War of 1812

Yanks invaded Canada? Brits swarmed Wisconsin? It was the war no one remembers.

British Landing on Mackinac Island.
On July 17, 1812, British forces invaded Mackinac Island at what is now known as British Landing.

For its bicentennial in 2012, we heard about the War of 1812.

Now what was that war about, anyway?

Most Americans know only that it produced "The Star Spangled Banner." But Americans were the aggressors, looting and burning York-today, Toronto-in 1813.

The British returned the favor in 1814, burning Washington, D.C., including the Capitol and White House.

As the center of the lucrative fur trade, the western Great Lakes region had a few dogs in the fight.

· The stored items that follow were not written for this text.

(* ===== verification/FsCalls.v ===== *)
(** * The system calls of sysfile.c on the name space

    [TxnLaws]: what the file system relies on when it calls [begin_op] and [end_op].
    [fs_rest H A k]: no call is in progress, the disk is that of the name space [A],
    and the entries [H] of the inode cache are in use.  A call that gets from [A] to
    [A'] leaves one of the two on the disk after a crash at any of its writes.

    What each call does to the name space [A] and to the entries [H] of the inode
    cache that are in use, from one state at rest to the next, in one transaction.
    [c] is the directory of the process that calls. *)

From stdpp Require Import base numbers gmap sets list strings.
From S2P Require Import Prelude CString Spinlock Sleeplock Bio BioRing BioSpec.
From S2P Require Import Log LogSpec LogThms LogTxn Fs FsBlock FsAlloc FsFile FsInode FsDinode FsRW FsTrunc FsIcache FsDir.
From S2P Require Import SysFile FsNames FsCheck FsCache FsOps FsTree.
Open Scope Z_scope.

Lemma prefix_app_inv_split {A} (ws l1 l2 : list A) : ws `prefix_of` l1 ++ l2 ->
  ws `prefix_of` l1 \/ exists ws', ws = l1 ++ ws' /\ ws' `prefix_of` l2.
Proof.
  intros Hp. destruct (prefix_weak_total ws l1 (l1 ++ l2)) as [?|[ws' ->]]; [done|by apply prefix_app_r|by left|].
  right. exists ws'. split; [done|]. by apply prefix_app_inv in Hp.
Qed.

(** The blocks that are not of the log. *)
Definition k_home (k : blks) (b : Z) : Prop := 0 <= b < k_size k /\ ~ (k_lo k <= b < k_hi k).

Definition k_begin (k : blks) : blks :=
  mkK (k_data k) ∅ ∅ (k_cap k) (k_lo k) (k_hi k) (k_disk k) (k_wr k) 1.

(** What the transaction that leaves the blocks [k] writes to the disk. *)
Record commits (k k' : blks) (W : list (Z * list Z)) : Prop := mkCommits {
  cm_data : forall b, k_home k b -> k_get b k' = k_get b k;
  cm_size : k_size k' = k_size k;
  cm_log : k_lo k' = k_lo k /\ k_hi k' = k_hi k;
  cm_disk : k_disk k' = apply_writes W (k_disk k);
  cm_crash : forall ws, ws `prefix_of` W ->
    let R := recovered (k_lo k) (apply_writes ws (k_disk k)) in
    (forall b, k_home k b -> blk R b = blk (k_disk k) b) \/ (forall b, k_home k b -> blk R b = k_get b k) }.

Class TxnLaws (X : Type) `{BW : BlockLaws X, TL : TxnLayer X} := {
  t_idle : X -> blks -> Prop;
  t_idle_len x k : t_idle x k -> Forall (fun d => length d = Z.to_nat BSIZE) (k_data k);
  t_idle_disk x k b : t_idle x k -> 0 <= b < k_size k -> blk (k_disk k) b = k_get b k;
  t_idle_crash x k b : t_idle x k -> k_home k b -> blk (recovered (k_lo k) (k_disk k)) b = k_get b k;
  wp_t_begin P m x k Q :
    msec ∅ m -> t_idle x k ->
    (forall m' x', quiet ∅ m m' -> b_rep x' (k_begin k) -> Q tt (m', x')) -> wp P t_begin (m, x) Q;
  wp_t_end P m x k Q :
    msec ∅ m -> b_rep x k -> k_held k = ∅ -> k_ops k = 1 -> k_size k < 2147483648 -> k_hi k - k_lo k <= LOGSIZE ->
    (forall m' x' k' W, quiet ∅ m m' -> t_idle x' k' -> commits k k' W -> Q tt (m', x')) -> wp P t_end (m, x) Q }.

Section rest.
Context {X : Type} `{TW : TxnLaws X} (me : Z) (sb : superblock).

(** The disk of a name space is a matter of the blocks from the inodes on. *)
Lemma disk_same k D' A : geom sb k -> disk_ok sb (k_data k) A ->
  (forall b, sb_inodestart sb <= b < sb_size sb -> blk D' b = k_get b k) -> disk_ok sb D' A.
Proof.
  intros Gm [B HG HT HN] Hb. pose proof (geom_order sb k Gm) as Hord. pose proof (g_data _ _ Gm) as Hd0.
  assert (forall i, is_inum sb i -> dinode_of sb D' i = dinode_of sb (k_data k) i) as Hdi.
  { intros i Hi. destruct (geom_iblock sb k i Gm Hi) as (H1 & _ & _ & _ & H2). unfold dinode_of. rewrite Hb by lia. done. }
  assert (forall i, ity sb D' i = ity sb (k_data k) i) as Hity.
  { intros i. unfold ity. case_decide; [|done]. by rewrite Hdi. }
  assert (ity sb (k_data k) (-1) = 0) as Hm1 by (unfold ity; by rewrite decide_False by lia).
  destruct (changed_keep sb (k_data k) D' (-1) B) as (C & HF & _ & HW).
  { intros i Hi _. by apply Hdi. }
  { unfold iad. by rewrite Hity, Hm1. }
  { intros a [Ha _]. apply Hb. lia. }
  { intros a Ha. unfold used. destruct (BBLOCK_bm sb a ltac:(lia)) as [H1 H2]. rewrite Hb by lia. done. }
  assert (isz sb D' (-1) = 0) as Hsz by (unfold isz; by rewrite Hity, Hm1).
  split.
  - apply (blocks_change sb (k_data k) D' (-1) B C); [by rewrite Hity, Hm1|done|]. rewrite Hsz. apply whole_nil.
  - apply (graph_change sb (k_data k) D' (-1) B C (nG A)); [done|done| |by rewrite Hity, Hm1].
    intros o v. rewrite (gr_ent _ _ _ HG). unfold is_ent. rewrite Hity, Hm1. split; by intros [].
  - intros j. by rewrite Hity, HT.
  - intros j. rewrite <- HN. unfold inl. case_decide; [|done]. by rewrite Hdi.
Qed.

Record fs_rest (H : refs) (A : ns) (k : blks) (t : mach * fs X) : Prop := mkRest {
  rs_mach : msec ∅ t.1;
  rs_idle : t_idle (fblk t.2) k;
  rs_geom : geom sb k;
  rs_log : k_hi k - k_lo k <= LOGSIZE;
  rs_meta : meta_used sb (k_data k);
  rs_disk : disk_ok sb (k_data k) A;
  rs_tree : tree A;
  rs_cache : cached me sb ∅ H (k_data k) (icache t.2) }.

To observe the bicentennial, the Door County Maritime Museum in Sturgeon Bay opened the exhibit "The War of 1812-Naval Battle for the Great Lakes."

Villa Louis in Prairie du Chien, Wis., reenacted the siege and capture of that fur-trade post by British troops and their Indian allies.

Fort Mackinac on Mackinac Island reenacted its capture that day by British forces, accompanied by the replica sloop Friends Good Will, a fur-trade ship seized by the British a few days after their victory and conscripted into the Royal Navy.

The home of the Friends Good Will, the Michigan Maritime Museum in South Haven, showed a War of 1812 bicentennial exhibit, "War on the Great Lakes!"

Fort William Historical Park in Thunder Bay tried to repel American invaders at the Battle for Fort William, an important fur-trade post.

The U.S. Navy, which found its sea legs during the war, sent six ships to the western Great Lakes for Navy Weeks in Milwaukee and Chicago.

And then it was over, until the next big anniversary.

For an entertaining take on the war from the Canadian viewpoint, read the Walrus magazine essay " That Time We Beat the Americans."

"To Canada's good fortune, the post-Revolution U.S. Army was stacked with bunglers and officers past their prime," the author writes. "It might have taken Canada easily, if not for the miraculously systemic idiocy among the top brass."

One of the bunglers was Brigadier Gen. Zebulon Pike, the explorer who negotiated, more or less, the treaty that gave the United States much of modern-day Minneapolis and St. Paul.

He died in 1813 in an explosion set by the British during the Battle of York.